Quote exactly, and only, the lines of the material below from the line with "Math_max 0 tax." through the line with "(** ** js/marketData.js: the return series *)".

————————

Definition calcOldMethodSystem (portfolioValue actualReturn : Q)
  (config : OldMethodConfig) : Q :=
  let taxRate := default 31 (cfg_taxRate (om_config config)) in
  let exemption := default 50650 (cfg_exemption (om_config config)) in
  let savingsRate := default (-0.01) (cfg_savingsRate (om_config config)) in
  let investRate := default 5.53 (cfg_investRate (om_config config)) in
  let bracket1Limit := default 50651 (om_bracket1Limit config) in
  let bracket2Limit := default 962351 (om_bracket2Limit config) in
  let partnerMultiplier := getPartnerMultiplier (om_config config) in
  let effectiveExemption := exemption * partnerMultiplier in
  let grondslag := Math_max 0 (portfolioValue - effectiveExemption) in
  if leb grondslag 0 then 0 else
  let totalFictitiousReturn :=
    foldl (addFictitiousReturn savingsRate investRate) 0
      (zip (bracketAmounts grondslag bracket1Limit bracket2Limit) brackets) in
  if leb totalFictitiousReturn 0 then 0 else
  let tax := totalFictitiousReturn * (taxRate / 100) in
  Math_max 0 tax.

(** [getDefaultConfigs().oldMethod] *)
Definition defaultOldMethodConfig : OldMethodConfig :=
  mkOldMethodConfig
    (mkConfig None (Some 31) (Some 50650) None (Some (-0.01)) (Some 5.53) None
       None None None None None (JNumber (Fin 1)))
    (Some 50651) (Some 962351).

(** ** js/marketData.js: the return series *)

Record IndexData : Type := mkIndexData {
  idx_name : string;
  idx_currency : string;
  idx_returns : gmap Z Q
}.

Definition returns_sp500 : gmap Z Q :=
  list_to_map
    [ (1988%Z, 16.61); (1989%Z, 31.69); (1990%Z, -3.10); (1991%Z, 30.47);
      (1992%Z, 7.62); (1993%Z, 10.08); (1994%Z, 1.32); (1995%Z, 37.58);
      (1996%Z, 22.96); (1997%Z, 33.36); (1998%Z, 28.58); (1999%Z, 21.04);
      (2000%Z, -9.10); (2001%Z, -11.89); (2002%Z, -22.10); (2003%Z, 28.68);
      (2004%Z, 10.88); (2005%Z, 4.91); (2006%Z, 15.79); (2007%Z, 5.49);
      (2008%Z, -37.0); (2009%Z, 26.46); (2010%Z, 15.06); (2011%Z, 2.11);
      (2012%Z, 16.0); (2013%Z, 32.39); (2014%Z, 13.69); (2015%Z, 1.38);
      (2016%Z, 11.96); (2017%Z, 21.83); (2018%Z, -4.38); (2019%Z, 31.49);
      (2020%Z, 18.4); (2021%Z, 28.71); (2022%Z, -18.11); (2023%Z, 26.29);
      (2024%Z, 25.02); (2025%Z, 17.88) ].

Definition returns_aex : gmap Z Q :=
  list_to_map
    [ (2005%Z, 28.01); (2006%Z, 17.35); (2007%Z, 7.94); (2008%Z, -50.4);
      (2009%Z, 41.8); (2010%Z, 8.9); (2011%Z, -9.4); (2012%Z, 16.2);
      (2013%Z, 21.2); (2014%Z, 9.8); (2015%Z, 7.4); (2016%Z, 12.7);
      (2017%Z, 16.1); (2018%Z, -8.5); (2019%Z, 28.6); (2020%Z, 5.4);
      (2021%Z, 30.3); (2022%Z, -11.7); (2023%Z, 18.6); (2024%Z, 14.5);
      (2025%Z, 11.18) ].

Definition returns_allworld : gmap Z Q :=
  list_to_map
    [ (2005%Z, 11.37); (2006%Z, 21.53); (2007%Z, 12.18); (2008%Z, -42.19);
      (2009%Z, 34.63); (2010%Z, 12.67); (2011%Z, -7.35); (2012%Z, 16.13);
      (2013%Z, 22.8); (2014%Z, 4.16); (2015%Z, -2.36); (2016%Z, 7.86);
      (2017%Z, 23.97); (2018%Z, -9.41); (2019%Z, 26.6); (2020%Z, 16.25);
      (2021%Z, 18.54); (2022%Z, -18.36); (2023%Z, 22.2); (2024%Z, 17.49);
      (2025%Z, 22.34) ].

Definition returns_ethereum : gmap Z Q :=
  list_to_map
    [ (2016%Z, 756.99); (2017%Z, 9394.73); (2018%Z, -82.38); (2019%Z, -2.82);
      (2020%Z, 469.25); (2021%Z, 399.14); (2022%Z, -67.55); (2023%Z, 90.92);
      (2024%Z, 46.08); (2025%Z, -10.96) ].

Definition marketData : gmap string IndexData :=
  list_to_map
    [ ("sp500"%string,
       mkIndexData "S&P 500 (Total Return)" "USD" returns_sp500);
      ("aex"%string, mkIndexData "AEX (Gross Return)" "EUR" returns_aex);
      ("allworld"%string,
       mkIndexData "MSCI All World (Total Return)" "USD" returns_allworld);
      ("ethereum"%string, mkIndexData "Ethereum (ETH)" "USD" returns_ethereum) ].

(** [Object.keys(returns).map(Number).sort((a, b) => a - b)] *)
Definition sortedYears (returns : gmap Z Q) : list Z :=
  merge_sort Z.le (map_to_list returns).*1.

(** [marketData] is an object literal, so [marketData[indexKey]] finds the
    four indices, its own properties, and also what the object inherits from
    [Object.prototype]: functions, and for [__proto__] the prototype itself.
    All of these are truthy and none has a property [returns]. *)
Definition objectPrototypeKeys : list string :=
  [ "constructor"; "hasOwnProperty"; "isPrototypeOf"; "propertyIsEnumerable";
    "toLocaleString"; "toString"; "valueOf"; "__proto__";
    "__defineGetter__"; "__defineSetter__"; "__lookupGetter__";
    "__lookupSetter__" ]%string.

(** What a property access on an object literal finds *)
Inductive Property (A : Type) : Type :=
  | Own (a : A)
  | Inherited
  | Undefined.
Arguments Own {A} a.
Arguments Inherited {A}.
Arguments Undefined {A}.

(** [marketData[indexKey]] *)
Definition marketData_at (indexKey : string) : Property IndexData :=
  match marketData !! indexKey with
  | Some data => Own data
  | None =>
      if bool_decide (indexKey ∈ objectPrototypeKeys)
      then Inherited
      else Undefined
  end.

(** A call returns a value or throws *)
Inductive JsError : Type := TypeError.

Inductive Completion (A : Type) : Type :=
  | Return (a : A)
  | Throw (e : JsError).
Arguments Return {A} a.
Arguments Throw {A} e.

#[global] Instance Completion_ret : MRet Completion := @Return.

#[global] Instance Completion_bind : MBind Completion :=
  fun A B f c =>
    match c with
    | Return a => f a
    | Throw e => Throw e
    end.

(** [Object.keys(data.returns)], [data.returns] and [data.returns[y]] for
    what [marketData[indexKey]] found: on an inherited value [data.returns]
    is [undefined], and [Object.keys(undefined)] and [undefined[y]] throw a
    [TypeError] *)
Definition returnsOf (data : Property IndexData) : Completion (gmap Z Q) :=
  match data with
  | Own d => Return (idx_returns d)
  | Inherited | Undefined => Throw TypeError
  end.

Definition getAvailableYears (indexKey : string) : Completion (list Z) :=
  let data := marketData_at indexKey in
  match data with
  | Undefined => Return []
  | _ => returns ← returnsOf data; Return (sortedYears returns)
  end.

(** [years.filter(...).map(...)]: the callback of [map] reads [data.returns]
    for every year, so [mapM] runs it in the order of the years *)
Definition getReturns (indexKey : string) (startYear endYear : Z)
  : Completion (list YearReturn) :=
  let data := marketData_at indexKey in
  match data with
  | Undefined => Return []
  | _ =>
      years ← getAvailableYears indexKey;
      mapM
        (fun y =>
           returns ← returnsOf data;
           Return (mkYearReturn y (default 0 (returns !! y))))
        (filter (fun y => (startYear <= y)%Z /\ (y <= endYear)%Z) years)
  end.

(** ** A single person with other thresholds *)

(** The config [c] with the given exemption, debt threshold and free return,
    and without fiscal partner *)
Definition withThresholds (exemption debtThreshold freeReturn : Q)
  (c : Config) : Config :=
  mkConfig (cfg_deemedReturn c) (cfg_taxRate c) (Some exemption)
    (Some debtThreshold) (cfg_savingsRate c) (cfg_investRate c)
    (cfg_debtRate c) (cfg_allocSavings c) (cfg_allocInvest c)
    (cfg_allocDebt c) (Some freeReturn) (cfg_lossThreshold c)
    (JNumber (Fin 1)).

(** ** Sums over the result series *)

(** The sum of the first entries of a tax series, added in the order of the
    years *)
Definition sumTax (taxes : list Q) : Q := foldl Qplus 0 taxes.

(** ** Concrete inputs of the examples *)

(** A future config with the given tax rate and loss threshold, the default
    free return and no fiscal partner *)
Definition futureConfig (taxRate lossThreshold : Q) : Config :=
  mkConfig None (Some taxRate) None None None None None None None None
    (Some 1800) (Some lossThreshold) (JNumber (Fin 1)).

(** The default configs with another future config *)
Definition withFuture (config : Config) : Configs :=
  mkConfigs (configs_noTax getDefaultConfigs) (configs_old getDefaultConfigs)
    (configs_current getDefaultConfigs) config.

(** An old config with the given deemed return and tax rate, the default
    exemption and no fiscal partner *)
Definition oldConfig (deemedReturn taxRate : Q) : Config :=
  mkConfig (Some deemedReturn) (Some taxRate) (Some 21139) None None None
    None None None None None None (JNumber (Fin 1)).

(** The default configs with another old config *)
Definition withOld (config : Config) : Configs :=
  mkConfigs (configs_noTax getDefaultConfigs) config
    (configs_current getDefaultConfigs) (configs_future getDefaultConfigs).

(** A current config with the given tax rate and savings weight, and the
    default values elsewhere *)
Definition currentConfig (taxRate allocSavings : Q) : Config :=
  mkConfig None (Some taxRate) (Some 59357) (Some 3800) (Some 1.28)
    (Some 6.00) (Some 2.70) (Some allocSavings) (Some 100) (Some 0) None None
    (JNumber (Fin 1)).

(** One year at +20 percent, one year at -0.1 percent, and a loss year
    followed by a gain year *)
Definition oneGoodYear : list YearReturn := [mkYearReturn 2024 20].
Definition oneSmallLoss : list YearReturn := [mkYearReturn 2024 (-0.1)].
Definition lossThenGain : list YearReturn :=
  [mkYearReturn 2022 (-10); mkYearReturn 2023 20].

(** The invariant of the outer loop at index [i]: every wealth series has
    [i + 1] entries, every tax series [i]. *)
Definition lengths (i : nat) (st : SimState) : Prop :=
  forall sys,
    length (st_portfolioValues st sys) = S i
    /\ length (st_annualTax st sys) = i
    /\ length (st_cumulativeTax st sys) = i.

(** * Properties *)

(** ** Case analysis on the comparisons *)

Lemma leb_true (a b : Q) : leb a b = true <-> a <= b.
Proof. apply Qle_bool_iff. Qed.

————————

- Exercise response -
  Math_max 0 tax.

(** [getDefaultConfigs().oldMethod] *)
Definition defaultOldMethodConfig : OldMethodConfig :=
  mkOldMethodConfig
    (mkConfig None (Some 31) (Some 50650) None (Some (-0.01)) (Some 5.53) None
       None None None None None (JNumber (Fin 1)))
    (Some 50651) (Some 962351).

(** ** js/marketData.js: the return series *)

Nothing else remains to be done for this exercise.